Pick out each line in these entries that contains the string "true".

(Collected data entries)
*-*-*

(** * The project board: validation, the project store and its listeners

    A shallow embedding of [src/app.ts] (and of the later, modular snapshot
    [components/project-input.ts], [components/project-list.ts]).

    - JavaScript strings are sequences of UTF-16 code units; [length]
      counts code units and [trim] strips the ECMAScript white space and
      line terminator code units at both ends.
    - JavaScript numbers are represented by the decimal the language itself
      prints for them (the digits [s] and the exponent of
      [Number::toString]), plus [NaN] and the two infinities.
    - [Project] objects and arrays live in a heap and are passed by
      reference, as in the source: [slice] allocates a new array that
      holds the same references. *)

From Stdlib Require Import ZArith NArith List Bool Lia String Ascii Decimal.
From Stdlib Require Import DecimalPos.
From stdpp Require Import base option list.
Import ListNotations.

Local Open Scope nat_scope.

(** ** JavaScript strings *)

(** A string is the list of its UTF-16 code units. *)
Definition jsstring := list N.

(** The code units of an ASCII literal. *)
Definition js (s : string) : jsstring :=
  map N_of_ascii (list_ascii_of_string s).

(** White space and line terminators, the code units [String.prototype.trim]
    removes: TAB, LF, VT, FF, CR, SP, NBSP, U+1680, U+2000..U+200A, U+2028,
    U+2029, U+202F, U+205F, U+3000 and U+FEFF. *)
Definition isWhiteSpace (c : N) : bool :=
  ((9 <=? c) && (c <=? 13) || (c =? 32) || (c =? 160) || (c =? 5760)
   || (8192 <=? c) && (c <=? 8202) || (c =? 8232) || (c =? 8233)
   || (c =? 8239) || (c =? 8287) || (c =? 12288) || (c =? 65279))%N.

Fixpoint trimStart (s : jsstring) : jsstring :=
  match s with
  | c :: s' => if isWhiteSpace c then trimStart s' else s
  | [] => []
  end.

Definition trimEnd (s : jsstring) : jsstring := rev (trimStart (rev s)).

(** [s.trim()] *)
Definition trim (s : jsstring) : jsstring := trimEnd (trimStart s).

(** ** JavaScript numbers *)

(** [Num neg m e] is the number [(-1)^neg * m * 10^e]. A double is
    represented by the shortest decimal that reads back as that double, which
    is the decimal [Number::toString] prints; the order of doubles is the
    order of these decimals. Both zeros print as [0] and compare equal. *)
Inductive number : Type :=
| NaN
| Inf (negative : bool)
| Num (negative : bool) (m : N) (e : Z).

Definition ofZ (z : Z) : number := Num (z <? 0)%Z (Z.abs_N z) 0.
Definition ofNat (n : nat) : number := Num false (N.of_nat n) 0.

Definition signed (negative : bool) (m : N) : Z :=
  if negative then (- Z.of_N m)%Z else Z.of_N m.

(** [a <= b]; any comparison with [NaN] is false. *)
Definition num_le (a b : number) : bool :=
  match a, b with
  | NaN, _ => false
  | _, NaN => false
  | Inf true, _ => true
  | _, Inf false => true
  | Inf false, _ => false
  | _, Inf true => false
  | Num na ma ea, Num nb mb eb =>
      let e := Z.min ea eb in
      (signed na ma * 10 ^ (ea - e) <=? signed nb mb * 10 ^ (eb - e))%Z
  end.

(** [a >= b] *)
Definition num_ge (a b : number) : bool := num_le b a.

(** *** Number::toString (radix 10) *)

Definition digitUnit (d : N) : N := (48 + d)%N.

Fixpoint uintUnits (d : Decimal.uint) : jsstring :=
  match d with
  | Nil => []
  | D0 d => digitUnit 0 :: uintUnits d
  | D1 d => digitUnit 1 :: uintUnits d
  | D2 d => digitUnit 2 :: uintUnits d
  | D3 d => digitUnit 3 :: uintUnits d
  | D4 d => digitUnit 4 :: uintUnits d
  | D5 d => digitUnit 5 :: uintUnits d
  | D6 d => digitUnit 6 :: uintUnits d
  | D7 d => digitUnit 7 :: uintUnits d
  | D8 d => digitUnit 8 :: uintUnits d
  | D9 d => digitUnit 9 :: uintUnits d
  end.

*-*-*

OUTPUT FOR THIS EXERCISE |
  | Inf true, _ => true
  | _, Inf false => true
  | _, Inf true => false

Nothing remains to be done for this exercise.